Un indizio clamoroso di quanto affermiamo sta nell’episodio commovente, quasi struggente, del suicidio, chiaramente rituale e d’ispirazione fiabesca, messo in scena da Alan Turing, uno scienziato morto nei primi anni Cinquanta del secolo scorso dopo aver mangiato delle mele da lui stesso avvelenate, le quali erano un chiaro riferimento alla fiaba di Biancaneve (e sono andate a costituire l’emblema della marca di computer “Apple”!): Turing, il genio matematico che aveva inventato il computer, era un omosessuale, e nell’Inghilterra bigotta degli anni Cinquanta, malgrado i suoi enormi meriti militari (aveva aiutato le forze armate inglesi a decrittare i codici di guerra nazisti) fu condannato, per ciò che all’epoca era un reato, all’alternativa fra la prigione ed una cura ormonale che doveva sradicare in lui ogni pulsione “proibita”; lo scienziato, che era molto “legato” alla madre, per non dispiacerle con una prigionia per lei ignominiosa, optò per la cura ormonale; però, quando si accorse che questa devastava il suo fisico e la sua mente, decise di suicidarsi, e lo fece inscenando un omaggio rituale a quella “vecchia” madre (che probabilmente gli ricordava la matrigna di Biancaneve) la quale lo aveva “tratto al passo estremo”: ciò sia spingendolo a vergognarsi della propria condizione (e quindi a rifiutare la prigione ed a farsi quasi trasformare, sul piano fisico, in donna), sia forse inducendo in lui, già in età infantile, quei tratti psicologici femminili che da adulto sarebbero stati alla base della sua omosessualità.

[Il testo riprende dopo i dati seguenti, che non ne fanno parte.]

(** An error that is not classified as rate-limited is retried on the same
    tier: it changes neither the pointer nor the usage statistics (such
    failures are not counted).  When all three attempts fail this way the
    third error is raised to the caller; when an earlier error is followed
    by a success, the call returns that result. *)
Theorem make_call_retries_other_errors_on_same_tier
    (fallback_sequence : list string) (e : env) (st : state) :
  ((forall attempt, (attempt < 3)%nat ->
      exists err, try_request e attempt (current_tier st) st = inl err /\
                  is_rate_limit err = false) ->
   exists err,
     try_request e 2 (current_tier st) st = inl err /\
     make_call fallback_sequence e None st = (Raised err, st)) /\
  (forall k result st',
     (k < 3)%nat ->
     (forall attempt, (attempt < k)%nat ->
        exists err, try_request e attempt (current_tier st) st = inl err /\
                    is_rate_limit err = false) ->
     try_request e k (current_tier st) st = inr (result, st') ->
     make_call fallback_sequence e None st = (Returned (Some result), st') /\
     current_tier st' = current_tier st).
Proof.
  split.
  - intros Hall.
    destruct (Hall 0%nat ltac:(lia)) as (e0 & H0 & R0).
    destruct (Hall 1%nat ltac:(lia)) as (e1 & H1 & R1).
    destruct (Hall 2%nat ltac:(lia)) as (e2 & H2 & R2).
    exists e2. split; [assumption|].
    unfold make_call. cbn [truthy seq max_retries].
    rewrite (make_call_loop_generic_error _ _ _ _ _ _ _ H0 R0).
    cbn [Nat.ltb Nat.leb max_retries Nat.sub].
    rewrite (make_call_loop_generic_error _ _ _ _ _ _ _ H1 R1).
    cbn [Nat.ltb Nat.leb max_retries Nat.sub].
    rewrite (make_call_loop_generic_error _ _ _ _ _ _ _ H2 R2).
    reflexivity.
  - intros k result st' Hk Hfail Hok.
    assert (Hcur : current_tier st' = current_tier st).
    { unfold try_request in Hok.
      destruct (get_web3 _ st); [discriminate|].
      destruct (make_request e k s); [|discriminate].
      destruct (usage_stats st !! current_tier st); [|discriminate].
      injection Hok as _ <-. reflexivity. }
    split; [|exact Hcur].
    unfold make_call. cbn [truthy seq max_retries].
    destruct k as [|[|[|k]]]; [| | |lia].
    + apply make_call_loop_success. assumption.
    + destruct (Hfail 0%nat ltac:(lia)) as (e0 & H0 & R0).
      rewrite (make_call_loop_generic_error _ _ _ _ _ _ _ H0 R0).
      cbn [Nat.ltb Nat.leb max_retries Nat.sub].
      apply make_call_loop_success. assumption.
    + destruct (Hfail 0%nat ltac:(lia)) as (e0 & H0 & R0).
      destruct (Hfail 1%nat ltac:(lia)) as (e1 & H1 & R1).
      rewrite (make_call_loop_generic_error _ _ _ _ _ _ _ H0 R0).
      cbn [Nat.ltb Nat.leb max_retries Nat.sub].
      rewrite (make_call_loop_generic_error _ _ _ _ _ _ _ H1 R1).
      cbn [Nat.ltb Nat.leb max_retries Nat.sub].
      apply make_call_loop_success. assumption.
Qed.

(** The node times out on every attempt. *)
Definition all_timeouts : env :=
  mkEnv (fun _ _ => inr "Read timed out") (fun _ => 0%Q).

Lemma make_call_retries_other_errors_on_same_tier_witness :
  exists err,
    try_request all_timeouts 2 "tier_1" (three_tier_state "tier_1") = inl err /\
    make_call three_tiers all_timeouts None (three_tier_state "tier_1")
    = (Raised err, three_tier_state "tier_1").
Proof.
  apply (proj1 (make_call_retries_other_errors_on_same_tier three_tiers
                  all_timeouts (three_tier_state "tier_1"))).
  intros attempt _. exists (ProviderError "Read timed out").
  split; reflexivity.
Defined.

Lemma _get_next_tier_range fallback_sequence T next :
  _get_next_tier fallback_sequence T = Some next ->
  next ∈ fallback_sequence \/ next = "tier_1".
Proof.
  unfold _get_next_tier.
  destruct (index T fallback_sequence) as [i|]; [|intros [= <-]; auto].
  destruct (i + 1 <? length fallback_sequence)%nat; [|discriminate].
  intros H. left. eapply list_elem_of_lookup_2. eassumption.
Qed.

(** What a call may change besides the usage counters. *)
Definition reachable_from (fallback_sequence : list string) (st0 st : state)
  : Prop :=
  w3_instances st = w3_instances st0 /\
  dom (usage_stats st) = dom (usage_stats st0) /\
  (current_tier st = current_tier st0 \/
   current_tier st ∈ fallback_sequence \/ current_tier st = "tier_1").

Lemma make_call_loop_reachable fallback_sequence e st0 attempts T st :
  reachable_from fallback_sequence st0 st ->
  reachable_from fallback_sequence st0
    (snd (make_call_loop fallback_sequence e attempts T st)).
Proof.
  revert T st. induction attempts as [|attempt rest IH]; intros T st Hst.
  - exact Hst.
  - cbn [make_call_loop].
    destruct (try_request e attempt T st) as [err|[result st']] eqn:Etry.
    + destruct (is_rate_limit err).
      * destruct (usage_stats st !! T) as [u|] eqn:Eu; [|exact Hst].
        assert (Hdom : dom (<[T := mkStats (requests u) (failures u + 1)
                                     (clock e attempt)]> (usage_stats st))
                       = dom (usage_stats st)).
        { apply dom_insert_lookup_L. rewrite Eu. eauto. }
        destruct Hst as (H1 & H2 & H3).
        destruct (truthy (_get_next_tier fallback_sequence T)) eqn:Et.
        -- apply IH. unfold reachable_from. cbn.
           split; [assumption|]. split; [congruence|].
           destruct (_get_next_tier fallback_sequence T) as [next|] eqn:En;
             [|discriminate].
           right. apply (_get_next_tier_range _ _ _ En).
        -- unfold reachable_from. cbn.
           split; [assumption|]. split; [congruence|assumption].
      * destruct (attempt <? max_retries - 1)%nat; [apply IH|]; exact Hst.
    + cbn. unfold try_request in Etry.
      destruct (get_web3 _ st); [discriminate|].
      destruct (make_request e attempt s); [|discriminate].
      destruct (usage_stats st !! T) as [u|] eqn:Eu; [|discriminate].
      injection Etry as _ <-.
      destruct Hst as (H1 & H2 & H3). unfold reachable_from. cbn.
      split; [assumption|]. split; [|assumption].
      rewrite <- H2. apply dom_insert_lookup_L. rewrite Eu. eauto.
Qed.

(** Whatever the answers of the providers and the tier asked for, a
    [make_call] leaves the set of connected tiers and the set of tiers with
    usage statistics as they are, and the current-tier pointer is afterwards
    either unchanged, or a tier of the fallback sequence, or ["tier_1"]. *)
Theorem make_call_moves_pointer_within_fallback_sequence
    (fallback_sequence : list string) (e : env) (tier : option string)
    (st : state) :
  let st' := snd (make_call fallback_sequence e tier st) in
  w3_instances st' = w3_instances st /\
  dom (usage_stats st') = dom (usage_stats st) /\
  (current_tier st' = current_tier st \/
   current_tier st' ∈ fallback_sequence \/ current_tier st' = "tier_1").
Proof.
  apply make_call_loop_reachable. unfold reachable_from. auto.
Qed.


Lemma index_lookup (l : list string) (x : string) (i : nat) :
  index x l = Some i -> l !! i = Some x.
Proof.
  revert i. induction l as [|y l IH]; intros i; simpl; [discriminate|].
  destruct (String.eqb_spec y x) as [->|Hne].
  - intros [= <-]. reflexivity.
  - destruct (index x l) as [j|]; [|discriminate].
    intros [= <-]. simpl. apply IH. reflexivity.
Qed.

Ora, sembra evidente che non è possibile interpretare un episodio come questo solo su base strutturalistico-formale, ossia concentrandosi sugli aspetti rituali e “culturali” e trascurando il fatto che dall’inconscio del protagonista emergono ingenti elementi predatori, inerenti il rapporto genitori-figli, che sono ben più profondi, antichi ed inquietanti d’un semplice scontro culturale fra matriarcato e patriarcato (o d’una sua ritualizzazione). Insomma, se l’elemento rituale è importante, ancora più importante è capire cosa viene ritualizzato: di più, il prendere prioritariamente in considerazione quest’ultimo aspetto è assolutamente necessario, se non si vuole incorrere nel noto infortunio di colui che, posto di fronte ad un dito che indica la luna, guarda il dito e non la luna.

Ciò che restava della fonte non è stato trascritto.